Psychologists became de rigueur in reality TV only in 2000, when the genre exploded and the networks got into the game. "Survivor" was based on a Swedish program called "Expedition Robinson" filmed in Malaysia in 1997; a 34-year-old Bosnian émigré named Sinisa Savija was the first person voted off, and four weeks after returning home to Sweden he stepped in front of a commuter train. Savija's family has always blamed his suicide on the trauma of the reality TV experience. From the start, "Survivor" producer Mark Burnett took no chances, employing psychologists to evaluate contestants' stability and counsel those voted off.
As embarrassing revelations about cast members have piled up -- "Joe Millionaire's" Sarah Kozar, for example, and her appearance in a few Internet bondage videos -- the rigor of background checks has intensified, so much so that characters who once passed muster might not qualify today.
"It would be interesting to see how Puck would do," says Murray, referring to the notorious "Real World" star.
"I'm not sure he'd pass the psych evaluation," echoes Rob LaPlante. "It's a question mark."
Over time, beyond weeding out fragile or unhinged people, casting directors have made creative use of psychologists' insights, to evaluate personality and foresee narrative arcs. "They'll make predictions like, 'That person will be defensive and has a possibility of closing down," Alpert says.
As valuable as those insights may be, they are made possible by another weapon in the casting director's arsenal: the hectoring interview. Hardball questions pierce veneers, drill down to core personality. They bypass interview anxiety. They jar a person's equilibrium as a shortcut to exposing true self. "How they answer or don't answer can be more relevant than the question itself," Alpert says.
And with Aisha Crump, now on the firing line, it works.
Aisha is described in Bunim/Murray's internal "casting summary" as a "5'2" petite Puerto Rican firecracker." She arrives for her interview in a low-cut, lavender, silk cocktail dress. A 26-year-old pharmaceutical sales rep in Chicago, she totes several broad-brush assets: She's videogenic, offers racial diversity, and seemed in earlier interviews to be opinionated and argumentative. At first, however, the conversation is disappointingly flat. The casting team seems distracted.
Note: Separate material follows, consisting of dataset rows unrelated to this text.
(* ===== verification/Ramfs.v ===== *)
(** * [kernel/fs/ramfs.c]: the in-memory filesystem

    A node ([vfs_node_t]) or file payload ([ramfs_file_t]) is identified by the
    address [kmalloc] returned for it; the store maps addresses to records with
    the fields of the structs, so two pointers to a node are one node.  The
    bytes of the files are in memory, in the buffers [kmalloc] gave.  Strings
    are the bytes before their terminator, and [strcmp] on them is equality
    ([CString.strcmp_correct]).

    The filesystem is written over [AllocOps] and proved against [AllocLaws].
    [None] is a call that does not return: [ensure_capacity] doubles without
    bound for sizes above 2^31, and a walk over a cyclic list would not end. *)
From stdpp Require Import base numbers list gmap strings.
From Stdlib Require Import ZArith Lia.
From S2P Require Import Prelude.
From S2P Require Import Machine.
From S2P Require Import CString.
From S2P Require Import Alloc.
From S2P Require Import Heap.

Definition VFS_NAME_MAX : Z := 64.
Definition VFS_FILE : Z := 1.
Definition VFS_DIRECTORY : Z := 2.

Definition sizeof_node : Z := 96.
Definition sizeof_file : Z := 8.

Record vnode := Node {
  n_name : list Z;
  n_flags : Z;
  n_size : Z;
  n_inode : Z;
  n_ops : bool;
  n_fs_data : Z;
  n_parent : Z;
  n_children : Z;
  n_next : Z;
}.

Record rfile := File {
  f_data : Z;
  f_capacity : Z;
}.

Record ramfs := Ramfs {
  nodes : gmap Z vnode;
  files : gmap Z rfile;
  next_inode : Z;
}.

Definition zero_node : vnode := Node [] 0 0 0 false 0 0 0 0.
Definition zero_file : rfile := File 0 0.

Definition node_at (fs : ramfs) (a : Z) : vnode := default zero_node (nodes fs !! a).
Definition file_at (fs : ramfs) (a : Z) : rfile := default zero_file (files fs !! a).

Definition set_node (fs : ramfs) (a : Z) (n : vnode) : ramfs :=
  {| nodes := <[a := n]> (nodes fs); files := files fs; next_inode := next_inode fs |}.
Definition set_file (fs : ramfs) (a : Z) (f : rfile) : ramfs :=
  {| nodes := nodes fs; files := <[a := f]> (files fs); next_inode := next_inode fs |}.
Definition set_next_inode (fs : ramfs) (i : Z) : ramfs :=
  {| nodes := nodes fs; files := files fs; next_inode := i |}.

Definition with_size (n : vnode) (s : Z) : vnode :=
  {| n_name := n_name n; n_flags := n_flags n; n_size := s; n_inode := n_inode n; n_ops := n_ops n;
     n_fs_data := n_fs_data n; n_parent := n_parent n; n_children := n_children n; n_next := n_next n |}.
Definition with_links (n : vnode) (parent next : Z) : vnode :=
  {| n_name := n_name n; n_flags := n_flags n; n_size := n_size n; n_inode := n_inode n;
     n_ops := n_ops n; n_fs_data := n_fs_data n; n_parent := parent; n_children := n_children n;
     n_next := next |}.
Definition with_children (n : vnode) (c : Z) : vnode :=
  {| n_name := n_name n; n_flags := n_flags n; n_size := n_size n; n_inode := n_inode n;
     n_ops := n_ops n; n_fs_data := n_fs_data n; n_parent := n_parent n; n_children := c;
     n_next := n_next n |}.

Definition is_file (n : vnode) : bool := has_flag (n_flags n) VFS_FILE.
Definition is_dir (n : vnode) : bool := has_flag (n_flags n) VFS_DIRECTORY.

Section ramfs.
Context {H : Type} `{AllocOps H}.

(** [alloc_node]: the address of the new node, or 0. *)
Definition alloc_node (w : machine) (h : H) (fs : ramfs) (name : list Z) (flags : Z)
  : option (Z * machine * H * ramfs) :=
  '(a, w1, h1) ← kmalloc_op w h sizeof_node;
  if a =? 0 then Some (0, w1, h1, fs)
  else
    let stored := take (Z.to_nat (VFS_NAME_MAX - 1)) name in
    let n := {| n_name := stored; n_flags := flags; n_size := 0; n_inode := next_inode fs;
                n_ops := true; n_fs_data := 0; n_parent := 0; n_children := 0; n_next := 0 |} in
    let fs1 := set_next_inode (set_node fs a n) (next_inode fs +₃₂ 1) in
    if has_flag flags VFS_FILE then
      '(fd, w2, h2) ← kmalloc_op w1 h1 sizeof_file;
      let fs2 := if negb (fd =? 0) then set_file fs1 fd zero_file else fs1 in
      let n' := {| n_name := stored; n_flags := flags; n_size := 0; n_inode := next_inode fs;
                   n_ops := true; n_fs_data := fd; n_parent := 0; n_children := 0; n_next := 0 |} in
      Some (a, w2, h2, set_node fs2 a n')
    else Some (a, w1, h1, fs1).

(** [while (new_cap < needed) new_cap *= 2;] *)
Fixpoint grow (fuel : nat) (new_cap needed : Z) : option Z :=
  if new_cap <? needed then
    match fuel with
    | O => None
    | S fuel' => grow fuel' (new_cap *₃₂ 2) needed
    end
  else Some new_cap.

(** Doublings after which the loop has ended, if it ever does. *)
Definition GROW_FUEL : nat := 32.

Definition ensure_capacity (w : machine) (h : H) (fs : ramfs) (fa needed : Z)
  : option (bool * machine * H * ramfs) :=
  let f := file_at fs fa in
  if needed <=? f_capacity f then Some (true, w, h, fs)
  else
    new_cap ← grow GROW_FUEL (if negb (f_capacity f =? 0) then f_capacity f else 64) needed;
    '(new_data, w1, h1) ← kmalloc_op w h new_cap;
    if new_data =? 0 then Some (false, w1, h1, fs)
    else
      '(w2, h2) ←
        (if negb (f_data f =? 0) then
           kfree_op (set_ram w1 (memcpy (ram w1) new_data (f_data f) (Z.to_nat (f_capacity f))))
             h1 (f_data f)
         else Some (w1, h1));
      let m3 := memset (ram w2) (new_data + f_capacity f) 0 (Z.to_nat (new_cap - f_capacity f)) in
      Some (true, set_ram w2 m3, h2, set_file fs fa {| f_data := new_data; f_capacity := new_cap |}).

Definition ramfs_read (w : machine) (fs : ramfs) (node off size buf : Z) : Z * machine :=
  let n := node_at fs node in
  if negb (is_file n) then (-1, w)
  else if n_fs_data n =? 0 then (-1, w)
  else
    let f := file_at fs (n_fs_data n) in
    if off >=? n_size n then (0, w)
    else
      let avail := n_size n - off in
      let size := if size >? avail then avail else size in
      if negb (f_data f =? 0)
      then (s32 size, set_ram w (memcpy (ram w) buf (f_data f + off) (Z.to_nat size)))
      else (s32 size, w).

Definition ramfs_write (w : machine) (h : H) (fs : ramfs) (node off size buf : Z)
  : option (Z * machine * H * ramfs) :=
  let n := node_at fs node in
  if negb (is_file n) then Some (-1, w, h, fs)
  else if n_fs_data n =? 0 then Some (-1, w, h, fs)
  else
    let end_ := off +₃₂ size in
    '(ok, w1, h1, fs1) ← ensure_capacity w h fs (n_fs_data n) end_;
    if negb ok then Some (-1, w1, h1, fs1)
    else
      let f := file_at fs1 (n_fs_data n) in
      let m2 := memcpy (ram w1) (f_data f + off) buf (Z.to_nat size) in
      let n1 := node_at fs1 node in
      let fs2 := if end_ >? n_size n1 then set_node fs1 node (with_size n1 end_) else fs1 in
      Some (s32 size, set_ram w1 m2, h1, fs2).

(** The children list from [c]. *)
Fixpoint find_child (fuel : nat) (fs : ramfs) (c : Z) (name : list Z) : option Z :=
  match fuel with
  | O => None
  | S fuel' =>
      if c =? 0 then Some 0
      else if bool_decide (n_name (node_at fs c) = name) then Some c
      else find_child fuel' fs (n_next (node_at fs c)) name
  end.

(** One more step than there are nodes. *)
Definition walk_fuel (fs : ramfs) : nat := S (size (nodes fs)).

Definition ramfs_lookup (fs : ramfs) (dir : Z) (name : list Z) : option Z :=
  if negb (is_dir (node_at fs dir)) then Some 0
  else find_child (walk_fuel fs) fs (n_children (node_at fs dir)) name.

Fixpoint readdir_loop (fuel : nat) (fs : ramfs) (c i index : Z) : option (option (list Z * Z)) :=
  match fuel with
  | O => None
  | S fuel' =>
      if c =? 0 then Some None
      else if i =? index then Some (Some (n_name (node_at fs c), n_flags (node_at fs c)))
      else readdir_loop fuel' fs (n_next (node_at fs c)) (i +₃₂ 1) index
  end.

(** The name and type written out, or [None] for the error result -1. *)
Definition ramfs_readdir (fs : ramfs) (dir index : Z) : option (option (list Z * Z)) :=
  if negb (is_dir (node_at fs dir)) then Some None
  else readdir_loop (walk_fuel fs) fs (n_children (node_at fs dir)) 0 index.

Definition ramfs_create (w : machine) (h : H) (fs : ramfs) (parent : Z) (name : list Z) (flags : Z)
  : option (Z * machine * H * ramfs) :=
  if negb (is_dir (node_at fs parent)) then Some (0, w, h, fs)
  else
    found ← ramfs_lookup fs parent name;
    if negb (found =? 0) then Some (0, w, h, fs)
    else
      '(a, w1, h1, fs1) ← alloc_node w h fs name flags;
      if a =? 0 then Some (0, w1, h1, fs1)
      else
        let fs2 := set_node fs1 a
          (with_links (node_at fs1 a) parent (n_children (node_at fs1 parent))) in
        let fs3 := set_node fs2 parent (with_children (node_at fs2 parent) a) in
        Some (a, w1, h1, fs3).
End ramfs.

(** ** Specification *)

(** Two stores with the same nodes up to the sizes of the files: the same tree of
    names. *)
Definition same_tree (fs fs' : ramfs) : Prop :=
  (fun n => with_size n 0) <$> nodes fs = (fun n => with_size n 0) <$> nodes fs'.

#[export] Instance same_tree_equiv : Equivalence same_tree.
Proof. split; unfold same_tree; repeat intro; congruence. Qed.

Lemma same_tree_node fs fs' a : same_tree fs fs' -> with_size (node_at fs a) 0 = with_size (node_at fs' a) 0.
Proof.
  intros E. apply (f_equal (.!! a)) in E. rewrite !lookup_fmap in E. unfold node_at.
  destruct (nodes fs !! a), (nodes fs' !! a); cbn in *; congruence.
Qed.

Lemma same_tree_set_size fs fs' a n s :
  nodes fs !! a = Some n -> nodes fs' = <[a := with_size n s]> (nodes fs) -> same_tree fs fs'.
Proof.
  intros Hn E. unfold same_tree. rewrite E, fmap_insert. symmetry. apply insert_id. by rewrite lookup_fmap, Hn.
Qed.

(** Lookups depend on the tree only. *)
#[export] Instance find_child_proper fuel : Proper (same_tree ==> eq ==> eq ==> eq) (find_child fuel).
Proof.
  intros fs fs' E c ? <- name ? <-. revert c. induction fuel as [|fuel IH]; intros c; [done|]. cbn [find_child].
  pose proof (same_tree_node _ _ c E) as [= -> _ _ _ _ _ _ ->]. by rewrite IH.
Qed.

#[export] Instance ramfs_lookup_proper : Proper (same_tree ==> eq ==> eq ==> eq) ramfs_lookup.
Proof.
  intros fs fs' E d ? <- name ? <-. unfold ramfs_lookup, is_dir, walk_fuel.
  pose proof (same_tree_node _ _ d E) as [= _ -> _ _ _ _ -> _].
  replace (size (nodes fs)) with (size (nodes fs')); [by rewrite E|].
  apply (f_equal size) in E. by rewrite !map_size_fmap in E.
Qed.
They talk to each other, come and go from the room, take and make calls. Aisha seems to be losing them.
Sasha Alpert leans into the mike and offers comments intended to rile Aisha. "I don't think you can win; you're too sweet ... People are going to walk all over you. You're never going to win this game."
Aisha rises to the challenge. She tells a story about hiring a contractor to rehab a house. It's a typical contractor nightmare story, told with kindling heat and genuine recollected anger (as well as a keen understanding that a role on "Billionaire" hangs in the balance). "This is good," Alpert says to no one in particular. "Convince me."
Aisha, on fire now, builds to how she threatened the contractor with blackmail, telling him, "I have so much dirt on you." So, Aisha can play rough. She is one with her anger. Now, the casting team is focused, excited. Aisha has shown herself to have a volatility that might combust in prime time.
The interviewer, after finishing with Aisha, joins the rest of the team in the casting room. "So," she says, "I assume people liked her?"
If aggressive questioning unearthed gold in Aisha, it will reveal something less appealing in Stuart Bennett, a 35-year-old Washington consultant whose character is already sketched: gay, mixed-race, ex-drug addict. His father died the day before his first interview with Bunim/Murray; Stuart began crying during the interview, and that rawness impressed the casting team.
Today, at first, they are still liking him. Shown pictures of various leaders and asked for his reactions, he is pithy. George W. Bush? "Comedy." Ken Lay? "Busted!" The casting team laughs. As Alpert's interview progresses, though, he begins to seem complacent.
"How badly would you like to win?" she asks.
"I'd like to win," Stuart says, unconvincingly.
"What are you willing to do?" Alpert begins riding him. "I see you on that tarmac," she says.
When she asks him about George W. Bush, Stuart is dismissive. "You think it's better to get a blow job from an intern?" Alpert asks.
"Everyone's either gotten or given a blow job," Stuart says.
"I've never gotten a blow job," Alpert says.
"Like I said, everyone's either gotten one or given one."
There's an awkward pause. Alpert seems momentarily at a loss for words. In the casting room, everyone cracks up.
Alpert says she's made Stuart angry. He denies it. She insists. Finally, Stuart lets loose: "You want me to get angry? OK ... YOU'RE FUCKING PISSING ME OFF!"